What it does
GapCloser reduces the size of any gaps present in scaffolds generated by SOAPdenovo2 or another assembler by using the abundant pair relationships of short reads.
System Requirement
GapCloser works on large plant and animal genomes, but it also works well on bacterial and fungal genomes. Its use of memory is associated with the number of reads, the number of unique kmers in the reads, the number of gaps and the scaffold sizes. The processing time of GapCloser also depends on the number of gaps, their sizes and the number of reads. With respect to the assembly of the YH genome which was 3 GB in size, peak memory usage by GapCloser was determined to be about 200 GB and GapCloser required about 1 day to process the YH dataset.
Outputs
Two outputs are produced by GapCloser:
2. A fill file providing information about the gaps in the scaffolds. The first column is the starting position of a gap in the output sequence. The second column denotes the end position. The third and fourth columns are the length of sequences extending separately from the left and right boundaries of a gap. The status of the gaps can be seen from the fifth column of the file. If a gap was closed through the overlapping of Kmers, the flag is set to 1, otherwise it is set to 0. The sixth column shows the length of the gap sequence with relative high accuracy. The seventh column provides the original gap size. The eighth column is the final gap size. If the gap was closed then the value of the fifth column is 1 which is the value of the length of gap sequence. Otherwise, the value is equal to the value of the seventh column or is 1 bp longer than it was when the value of the seventh column is 1.
FAQ
What pair ends will be used for gap filling?
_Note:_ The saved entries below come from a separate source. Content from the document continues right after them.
(* ===== verification/Blocks.v ===== *)
(** * The block structure of the coremap

    An abstract allocator over the list of blocks (its layout), and the proof that the
    loops of coremap.c implement it: first fit with splitting, freeing with
    coalescing, and a victim search that visits every block. *)

From S2P Require Import Prelude Cpu Synch KState Stats Tlb Swap Coremap.

Module Blocks.
Import KState Coremap.

(** ** The abstract allocator *)

Record block := mk_block { b_len : Z; b_occ : bool }.

Definition fits (num : Z) (b : block) : bool := negb (b_occ b) && (num <=? b_len b).

(** Position of the first block that fits, from position [pos]. *)
Fixpoint first_fit (num pos : Z) (bs : list block) : option Z :=
  match bs with
  | [] => None
  | b :: bs' => if fits num b then Some pos else first_fit num (pos + b_len b) bs'
  end.

(** What is left of a free block of [len] frames after taking [num] of them. *)
Definition remainder (num len : Z) : list block :=
  if len =? num then [] else [mk_block (len - num) false].

Fixpoint alloc_layout (num : Z) (bs : list block) : list block :=
  match bs with
  | [] => []
  | b :: bs' =>
      if fits num b then mk_block num true :: remainder num (b_len b) ++ bs'
      else b :: alloc_layout num bs'
  end.
(* ===== verification/Paging.v ===== *)
(** * Page replacement: the coremap, the page tables and the swap file together

    The invariant that relates the three components, the contents of a user page as the
    process sees it wherever the page is, and the proof that allocating a frame, with or
    without swapping out a victim, changes no page's contents. *)

From S2P Require Import Prelude Cpu Synch KState Stats Tlb Swap Coremap Blocks.

Module Paging.
Import Cpu Synch KState Stats Tlb Swap Coremap Blocks.

Abbreviation cpu_of k := (s_cpu (k_sync k)).

Section Paging.
Context `{VN : Vnode}.

(** The state with another CPU part. *)
Definition with_cpu (c : cpu) (k : kstate) : kstate :=
  set_sync (mk_sync c (s_runq (k_sync k)) (s_wchan (k_sync k)) (s_sem (k_sync k))
              (s_lock (k_sync k))) k.

(** ** What a process sees

    [t] holds the page table entries that are in use: all of them between operations,
    all but the one under construction while a page table is copied, all but the ones
    already freed while one is destroyed. *)

(** The page behind a page table entry: in a frame or in a slot of the swap file. *)
Definition page_data (k : kstate) (t : gmap pteptr pt_entry) (sw : swap_file) (p : pteptr)
    : option page :=
  match t !! p with
  | Some e =>
      if valid e then
        if swp e then slot_data sw (frame_no e) else Some (frame_data k (frame_no e))
      else None
  | None => None
  end.

(** An entry that refers to slot [i]. *)
Definition uses (i : Z) (e : pt_entry) : bool := valid e && swp e && (frame_no e =? i).

Definition slot_users (t : gmap pteptr pt_entry) (i : Z) : gmap pteptr pt_entry :=
  filter (fun pe => uses i pe.2 = true) t.

(** ** The invariant *)

(** The live page table entries [t], the frames [m] and the slots [sw] agree. *)
Record pages_inv (t : gmap pteptr pt_entry) (m : gmap Z cm_entry) (sw : swap_file) : Prop :=
  mk_pages {
  (* a resident page owns its frame *)
  pi_resident : forall p e, t !! p = Some e -> valid e = true -> swp e = false ->
    exists c, m !! frame_no e = Some c /\ cm_pte c = Some p;
  (* a frame that may be swapped out belongs to the entry that points to it *)
  pi_owner : forall f c p, m !! f = Some c -> cm_pte c = Some p -> fixed c = false ->
    t !! p = Some (mk_pte f true false false);
  (* no swap-out is going on *)
  pi_idle : forall p e, t !! p = Some e -> swapping e = false;
  (* every entry that refers to a slot is counted *)
  pi_refs : forall i n, refs sw !! i = Some n -> Z.of_nat (size (slot_users t i)) <= n;
  (* a swapped page is in the file *)
  pi_slots : forall p e, t !! p = Some e -> valid e = true -> swp e = true ->
    0 <= frame_no e < SWAP_MAX /\ is_Some (slot_data sw (frame_no e))
}.

(** The state between steps of one thread. *)
Record vm_inv (k : kstate) (t : gmap pteptr pt_entry) (m : gmap Z cm_entry) (bs : list block)
    (sw : swap_file) : Prop := mk_inv {
  inv_cpu : quiet (cpu_of k);
  inv_lock : lock_avail k swap_lock;
  inv_cm : cm_wf (k_cm k) m bs;
  inv_swap : swap_ready k sw;
  inv_prev : 0 <= prev_victim (k_cm k) < npages (k_cm k);
  inv_pages : pages_inv t m sw;
  inv_live : t ⊆ ptes (k_pt k);
  (* the entries the coremap points to exist *)
  inv_rows : forall f c p, m !! f = Some c -> cm_pte c = Some p ->
    is_Some (pt_rows (k_pt k) !! p.1);
  inv_trows : forall p e, t !! p = Some e -> is_Some (pt_rows (k_pt k) !! p.1);
  (* pages are 4096 bytes *)
  inv_mem : forall f, Z.of_nat (length (frame_data k f)) = PAGE_SIZE
}.

(** No slot is counted as used without a user. *)
Definition exact_refs (t : gmap pteptr pt_entry) (sw : swap_file) : Prop :=
  forall i, 0 <= i < SWAP_MAX -> refs sw !! i = Some (Z.of_nat (size (slot_users t i))).

(** Every slot is taken. *)
Definition swap_full (sw : swap_file) : Prop :=
  forall i, 0 <= i < SWAP_MAX -> refs sw !! i <> Some 0.

(** ** The TLB and the page tables *)

(** Slot contents that translate page [vp] to frame [f]. *)
Definition slot_page (e : Z * Z) : Z := Z.land e.1 PAGE_FRAME.
Definition slot_frame (e : Z * Z) : Z := Z.land e.2 PAGE_FRAME.

(** Every translation of the running process (page table [pt]) agrees with the page
    table, no page is translated twice, and a slot that does not translate is empty. *)
Record tlb_ok (pt : Z) (tlb : tlb_st) (t : gmap pteptr pt_entry) : Prop := mk_tlb_ok {
  to_mapped : forall i, 0 <= i < NUM_TLB -> slot_valid (tlb_slot tlb i) = true ->
    exists f, slot_frame (tlb_slot tlb i) = f * PAGE_SIZE /\
      t !! addr_pte pt (slot_page (tlb_slot tlb i)) = Some (mk_pte f true false false);
  to_once : forall i j, 0 <= i < NUM_TLB -> 0 <= j < NUM_TLB -> slot_valid (tlb_slot tlb i) = true ->
    slot_valid (tlb_slot tlb j) = true -> slot_page (tlb_slot tlb i) = slot_page (tlb_slot tlb j) -> i = j;
  to_empty : forall i, 0 <= i < NUM_TLB -> slot_valid (tlb_slot tlb i) = false -> slot_frame (tlb_slot tlb i) = 0;
  to_user : forall i, 0 <= i < NUM_TLB -> slot_valid (tlb_slot tlb i) = true ->
    0 <= slot_page (tlb_slot tlb i) < MIPS_KSEG0
}.

(** An address is its two indices and its offset. *)
Lemma addr_split a : 0 <= a < 2 ^ 32 ->
  GET_EXT_INDEX a = a / 2 ^ 22 /\ GET_INT_INDEX a = (a / 2 ^ 12) mod 2 ^ 10.
Proof.
  intros Ha. unfold GET_EXT_INDEX, GET_INT_INDEX. rewrite Z.shiftr_div_pow2 by lia. split; [done|].
  change 0x3ff000 with (Z.shiftl (Z.ones 10) 12). rewrite land_window, Z.shiftr_div_pow2 by lia.
  apply Z.div_mul. lia.
Qed.

(** Pages of one process have entries of their own. *)
Lemma addr_pte_inj pt a b : 0 <= a < 2 ^ 32 -> 0 <= b < 2 ^ 32 ->
  addr_pte pt a = addr_pte pt b -> a / PAGE_SIZE = b / PAGE_SIZE.
Proof.
  intros Ha Hb [= E1 E2]. destruct (addr_split a Ha) as [A1 A2]. destruct (addr_split b Hb) as [B1 B2].
  rewrite A1, B1 in E1. rewrite A2, B2 in E2. unfold PAGE_SIZE.
  change (2 ^ 22) with (2 ^ 12 * 2 ^ 10) in E1. rewrite <- !Z.div_div in E1 by lia.
  change 4096 with (2 ^ 12). rewrite (Z.div_mod (a / 2 ^ 12) (2 ^ 10)), (Z.div_mod (b / 2 ^ 12) (2 ^ 10)) by lia.
  congruence.
Qed.

(** Swapping out the page of [p], with the matching slot invalidated, keeps the TLB and
    the page tables in agreement. *)
Lemma tlb_ok_swapped pt tlb t m sw v ev p idx :
  tlb_ok pt tlb t -> pages_inv t m sw -> m !! v = Some ev -> cm_pte ev = Some p ->
  t !! p = Some (mk_pte v true false false) -> 0 < v ->
  tlb_ok pt (invalidate_from (Z.to_nat NUM_TLB) 0 (v * PAGE_SIZE) tlb) (<[p := mk_pte idx true true false]> t).
Proof.
  intros [Hmap Honce Hempty Huser] Hpg Hv Hp Ht Hpos.
  assert (Hfr : forall i f, slot_frame (tlb_slot tlb i) = f * PAGE_SIZE -> f = v <-> slot_frame (tlb_slot tlb i) = v * PAGE_SIZE)
    by (intros i f ->; unfold PAGE_SIZE; lia).
  destruct (invalidate_from_spec (Z.to_nat NUM_TLB) 0 (v * PAGE_SIZE) tlb)
    as [[-> Hno]|(j & Hj & Hm & _ & Heq)]; rewrite ?Z2Nat.id in * by (unfold NUM_TLB; lia).
  - split; try done. intros i Hi Hs. destruct (Hmap i Hi Hs) as (f & Hf & Hq). exists f. split; [done|].
    rewrite lookup_insert_ne; [done|]. intros E. rewrite <- E, Ht in Hq. injection Hq as <-.
    by destruct (Hno i Hi).
  - assert (Hvj : slot_valid (tlb_slot tlb j) = true).
    { destruct (slot_valid (tlb_slot tlb j)) eqn:E; [done|]. pose proof (Hempty j Hj E) as H0.
      unfold slot_frame in H0. rewrite Hm in H0. unfold PAGE_SIZE in H0. lia. }
    destruct (Hmap j Hj Hvj) as (fj & Hfj & Hqj). unfold slot_frame in Hfj. rewrite Hm in Hfj.
    assert (fj = v) as -> by (unfold PAGE_SIZE in Hfj; lia).
    assert (Hold : forall i, slot_valid (tlb_slot (invalidate_from (Z.to_nat NUM_TLB) 0 (v * PAGE_SIZE) tlb) i) = true ->
      i <> j /\ tlb_slot (invalidate_from (Z.to_nat NUM_TLB) 0 (v * PAGE_SIZE) tlb) i = tlb_slot tlb i).
    { intros i. rewrite Heq. by case_decide. }
    split.
    + intros i Hi Hs. destruct (Hold i Hs) as [Hne E]. rewrite E in Hs |- *.
      destruct (Hmap i Hi Hs) as (f & Hf & Hq). exists f. split; [done|]. rewrite lookup_insert_ne; [done|].
      intros Ep. apply Hne. apply Honce; try done. rewrite <- Ep, Ht in Hq. injection Hq as <-.
      destruct (pi_resident _ _ _ Hpg _ _ Hqj eq_refl eq_refl) as (c & Hc & Hcp). simpl in Hc.
      assert (Epj : addr_pte pt (slot_page (tlb_slot tlb j)) = p) by congruence.
      rewrite Ep in Epj. pose proof (Huser i Hi Hs). pose proof (Huser j Hj Hvj).
      apply addr_pte_inj in Epj; [|unfold MIPS_KSEG0 in *; lia..].
      assert (Hal : forall x, slot_page x = slot_page x / PAGE_SIZE * PAGE_SIZE).
      { intros x. unfold slot_page. change PAGE_FRAME with (Z.shiftl (Z.ones 20) 12).
        rewrite land_window by lia. change (2 ^ 12) with PAGE_SIZE. by rewrite Z.div_mul. }
      rewrite (Hal (tlb_slot tlb i)), (Hal (tlb_slot tlb j)). by rewrite Epj.
    + intros a b Ha Hb Hsa Hsb. destruct (Hold a Hsa) as [_ Ea]. destruct (Hold b Hsb) as [_ Eb].
      rewrite Ea, Eb in *. by apply Honce.
    + intros i Hi. rewrite Heq. case_decide; [done|]. by apply Hempty.
    + intros i Hi Hs. destruct (Hold i Hs) as [_ E]. rewrite E in *. by apply Huser.
Qed.
Lemma copy_swapped k t m bs sw old new i n :
  vm_inv k t m bs sw -> old <> new -> t !! old = Some (mk_pte i true true false) -> t !! new = None ->
  is_Some (pt_rows (k_pt k) !! new.1) -> pte_at k new = zero_pte ->
  refs sw !! i = Some n -> n + 1 < 2 ^ 8 ->
  wp (copy_entry old new) k (copied k t bs sw old new (mk_pte i true true false)).
Proof.
  intros Hinv Hne Ho Hnew Hrow Hz Hn Hnr. unfold copy_entry. apply wp_bind.
  eapply wp_eq; [by eapply live_pte|]. cbn [valid negb swp frame_no].
  apply wp_bind. eapply wp_eq; [by apply update_pte_eq|]. rewrite Hz. cbn [frame_no swapping zero_pte].
  set (k1 := set_ptes _ k). apply wp_bind. eapply wp_eq; [by apply update_pte_eq|].
  set (k2 := set_ptes _ k1).
  destruct (pi_slots _ _ _ (inv_pages _ _ _ _ _ Hinv) _ _ Ho eq_refl eq_refl) as [Hi _]. simpl in Hi.
  assert (Hpte2 : ptes (k_pt k2) !! new = Some (mk_pte i true true false)).
  { simpl. rewrite lookup_insert_eq. unfold k1. rewrite pte_at_set, decide_True by done.
    unfold set_frame_no; simpl. rewrite u20_small; [done|]. unfold SWAP_MAX in Hi. lia. }
  assert (Hinv2 : vm_inv k2 t m bs sw) by (by apply vm_inv_dead; [apply vm_inv_dead|]).
  apply wp_bind. eapply wp_mono.
  { eapply (swap_inc_ref_spec k2 sw i n); try done; apply Hinv2. }
  intros [] k3 (sy & Hsy & ->). apply wp_ret. split; [done|]. split; [done|]. intros _.
  eexists _, m, bs, _. split; [by apply (vm_inv_share k2 t m bs sw new old i n sy)|]. split.
  - intros p Hp. unfold page_data. by rewrite lookup_insert_ne.
  - split; [|split; [by rewrite lookup_insert_ne|done]]. intros _. unfold page_data. by rewrite lookup_insert_eq, Ho.
Qed.

(** The number in a valid entry is small, whether of a frame or of a slot. *)
Lemma entry_number k t m bs sw p e : vm_inv k t m bs sw -> t !! p = Some e -> valid e = true -> 0 <= frame_no e < 2 ^ 19.
Proof.
  intros Hinv Hp Hv. pose proof (inv_pages _ _ _ _ _ Hinv) as Hpg. destruct (swp e) eqn:Hs.
  - destruct (pi_slots _ _ _ Hpg _ _ Hp Hv Hs) as [Hi _]. unfold SWAP_MAX in Hi. lia.
  - destruct (pi_resident _ _ _ Hpg _ _ Hp Hv Hs) as (c & Hc & Hc'). pose proof (owned_above _ _ _ _ _ _ (inv_cm _ _ _ _ _ Hinv) Hc Hc'). pose proof (wf_bound _ _ _ (inv_cm _ _ _ _ _ Hinv)). pose proof (wf_pages _ _ _ (inv_cm _ _ _ _ _ Hinv)). lia.
Qed.

(** The copy of a resident page, once a frame was allocated for the child. *)
Lemma copy_resident k t m bs sw old new fo :
  vm_inv k t m bs sw -> old <> new -> t !! old = Some (mk_pte fo true false false) -> t !! new = None ->
  is_Some (pt_rows (k_pt k) !! new.1) -> pte_at k new = zero_pte ->
  s_lock (k_sync k) !! swap_lock = Some (Some (curthread (cpu_of k))) ->
  wps (first_fit 1 0 bs = None) (copy_entry old new) k (copied k t bs sw old new (mk_pte fo true false false)).
Proof.
  intros Hinv Hne Ho Hnew Hrow Hz Hlk. unfold copy_entry. apply wps_step.
  eapply wp_eq; [by eapply live_pte|]. cbn [valid negb swp].
  apply wps_step. eapply wp_eq; [by apply update_pte_eq|]. rewrite Hz. cbn [frame_no swapping zero_pte].
  set (k1 := set_ptes _ k). assert (Hinv1 : vm_inv k1 t m bs sw) by by apply vm_inv_dead.
  apply wps_bind. eapply wps_mono.
  { apply wps_eqn. by apply (get_user_frame_spec k1 t m bs sw new). }
  { done. }
  intros addr k2 (Eg & t2 & m2 & bs2 & sw2 & Hpost & Hstay).
  pose proof Hpost as [Hinv2 Hfr Hdata _ _ Hblock _ _]. pose proof (fr_rows _ _ _ _ Hfr) as Hrows2.
  assert (Hnew2 : t2 !! new = None).
  { rewrite eq_None_not_Some, (fr_dom _ _ _ _ Hfr), <- eq_None_not_Some. done. }
  assert (Hrow2 : is_Some (pt_rows (k_pt k2) !! new.1)) by by rewrite Hrows2.
  assert (Hpn2 : pte_at k2 new = mk_pte 0 true false false).
  { unfold pte_at. rewrite (fr_dead _ _ _ _ Hfr new Hnew). simpl. by rewrite lookup_insert_eq. }
  apply wps_step. eapply wp_eq; [by apply update_pte_eq|]. rewrite Hpn2. set (k3 := set_ptes _ k2).
  assert (Hread3 : read_pte new k3 = Ret (mk_pte (u20 (Z.shiftr addr 12)) true false false) k3).
  { rewrite read_pte_eq by done. unfold k3. by rewrite pte_at_set, decide_True by done. }
  apply wps_step. eapply wp_eq; [exact Hread3|]. cbn [frame_no].
  assert (Hinv3 : vm_inv k3 t2 m2 bs2 sw2) by by apply vm_inv_dead.
  destruct Hblock as [->|(f & -> & Hfresh)].
  { cbn [Z.eqb]. apply wps_of_wp, wp_bind. eapply wp_eq.
    - apply (zoom_eq (S := kstate) (T := sync)). apply lock_release_held; [apply Hinv3|].
      destruct (fr_sync _ _ _ _ Hfr) as (E1 & E2 & _). simpl in *. by rewrite E1, E2.
    - apply wp_ret. split; [intros Hff; by destruct (proj2 (Hstay Hff))|]. split; [intros _; split; [done|]; by exists k2|by intros [=]]. }
  pose proof Hinv2 as [Hq2 Hl2 Hwf2 Hsw2 Hprev2 Hpg2 Hlive2 Hr2 Htr2 Hmem2].
  pose proof (fb_range _ _ _ _ _ _ Hfresh) as Hrg. pose proof (wf_pages _ _ _ Hwf2). pose proof (wf_bound _ _ _ Hwf2).
  rewrite frame_shift, u20_small by lia. destruct (Z.eqb_spec f 0); [lia|].
  apply wps_of_wp, wp_bind, wp_splhigh; [done|]. set (kh := with_cpu _ k3).
  destruct (t2 !! old) as [o2|] eqn:Ho2.
  2: { exfalso. apply eq_None_not_Some in Ho2. apply Ho2, (fr_dom _ _ _ _ Hfr). by eexists. }
  assert (Hread : read_pte old kh = Ret o2 kh).
  { eapply (live_pte kh t2 m2 bs2 sw2); [|done]. apply vm_inv_cpu; [done|by apply quiet_high|apply high_splk]. }
  apply wp_bind. eapply wp_eq; [exact Hread|]. apply wp_bind. unfold wp at 1, get.
  apply wp_bind, wp_modify. rewrite shift_page, u32_small, kvaddr_frame_paddr by (unfold PAGE_SIZE; lia).
  set (d := frame_data kh _). set (kw := set_mem _ kh).
  pose proof (fb_cm _ _ _ _ _ _ Hfresh f ltac:(lia)) as Hcm. rewrite decide_True in Hcm by done.
  apply wp_bind. eapply wp_eq.
  { unfold coremap_set_unfixed. rewrite (run_bind _ _ kw kw kw) by done. rewrite (run_bind _ _ kw tt kw).
    - apply zoom_cm. by apply (cm_upd_eq _ m2 f _ _ (wf_map _ _ _ Hwf2) Hcm).
    - unfold KASSERT. change (iplhigh kw) with (iplhigh kh). unfold kh.
      by rewrite (proj2 (Z.ltb_lt _ _) (iplhigh_high (cpu_of k3) k3 (proj1 Hq2))). }
  apply wp_bind, wp_splx; [apply Hq2|done|]. intros r. apply wp_ret. split; [done|]. split; [done|]. intros _.
  assert (Hlen : Z.of_nat (length d) = PAGE_SIZE) by apply (Hmem2 _).
  destruct (vm_inv_adopt k2 t2 m2 bs2 sw2 new f d Hinv2 Hnew2 Hrow2 Hfresh Hlen) as [Hinv' Hdata'].
  eexists _, _, bs2, sw2. split; [|split; [|split; [|split]]].
  - match goal with |- vm_inv ?a _ _ _ _ => match type of Hinv' with vm_inv ?b _ _ _ _ =>
      replace a with b; [exact Hinv'|] end end.
    unfold kw, kh, k3. unfold set_frame_no; cbn [valid swp swapping].
    rewrite frame_shift, u20_small by lia. by destruct k2 as [[]].
  - intros p Hp. pose proof (Hdata' p) as Hd. rewrite decide_False in Hd by done.
    transitivity (page_data k2 t2 sw2 p); [rewrite <- Hd; done|exact (Hdata p)].
  - intros Hsame. rewrite lookup_insert_ne in Hsame by done. rewrite Ho2 in Hsame. injection Hsame as ->.
    pose proof (Hdata' new) as Hd. rewrite decide_True in Hd by done.
    match goal with |- ?a = _ => match type of Hd with ?b = _ => replace a with b by done end end.
    rewrite Hd. transitivity (page_data k2 t2 sw2 old); [|exact (Hdata old)].
    unfold page_data. rewrite Ho2. cbn [valid swp]. f_equal. unfold d. cbn [frame_no].
    destruct (pi_resident _ _ _ Hpg2 _ _ Ho2 eq_refl eq_refl) as (co & Hco & Hco').
    pose proof (owned_above _ _ _ _ _ _ Hwf2 Hco Hco'). simpl in *.
    rewrite shift_page, u32_small, kvaddr_frame_paddr by (unfold PAGE_SIZE; lia). done.
  - intros Hff. rewrite lookup_insert_ne by done. by rewrite <- (proj1 (Hstay Hff)) in Ho.
  - intros _. exists o2. split; [by rewrite lookup_insert_ne|]. pose proof (Hdata' new) as Hd. rewrite decide_True in Hd by done.
    match goal with |- ?a = _ => match type of Hd with ?b = _ => replace a with b by done end end. rewrite Hd. f_equal.
    assert (Hb : 0 <= frame_no o2 < 2 ^ 19) by (eapply entry_number; [exact Hinv2|exact Ho2|]; pose proof (ap_valid _ _ _ _ _ _ _ _ _ _ _ Hpost old) as Hv; rewrite Ho, Ho2 in Hv; by injection Hv).
    assert (Ed : d = frame_data kh (frame_no o2)) by (unfold d; by rewrite shift_page, u32_small, kvaddr_frame_paddr by (unfold PAGE_SIZE; lia)).
    rewrite Ed. unfold kw, frame_data. cbn. rewrite lookup_insert. case_decide; [|done]. by rewrite Ed.
Qed.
GapCloser mainly uses read pairs of short and medium insert sizes, although the long insert paired end reads over 2K bps in length may also help. It is recommended that the reads be corrected before gap filling to reduce memory usage and improve the accuracy of gap sequences produced at this stage.
What is the sequence quality produced during gap filling?
The sequence quality is statistically lower than that of the sequences on both sides of the gaps.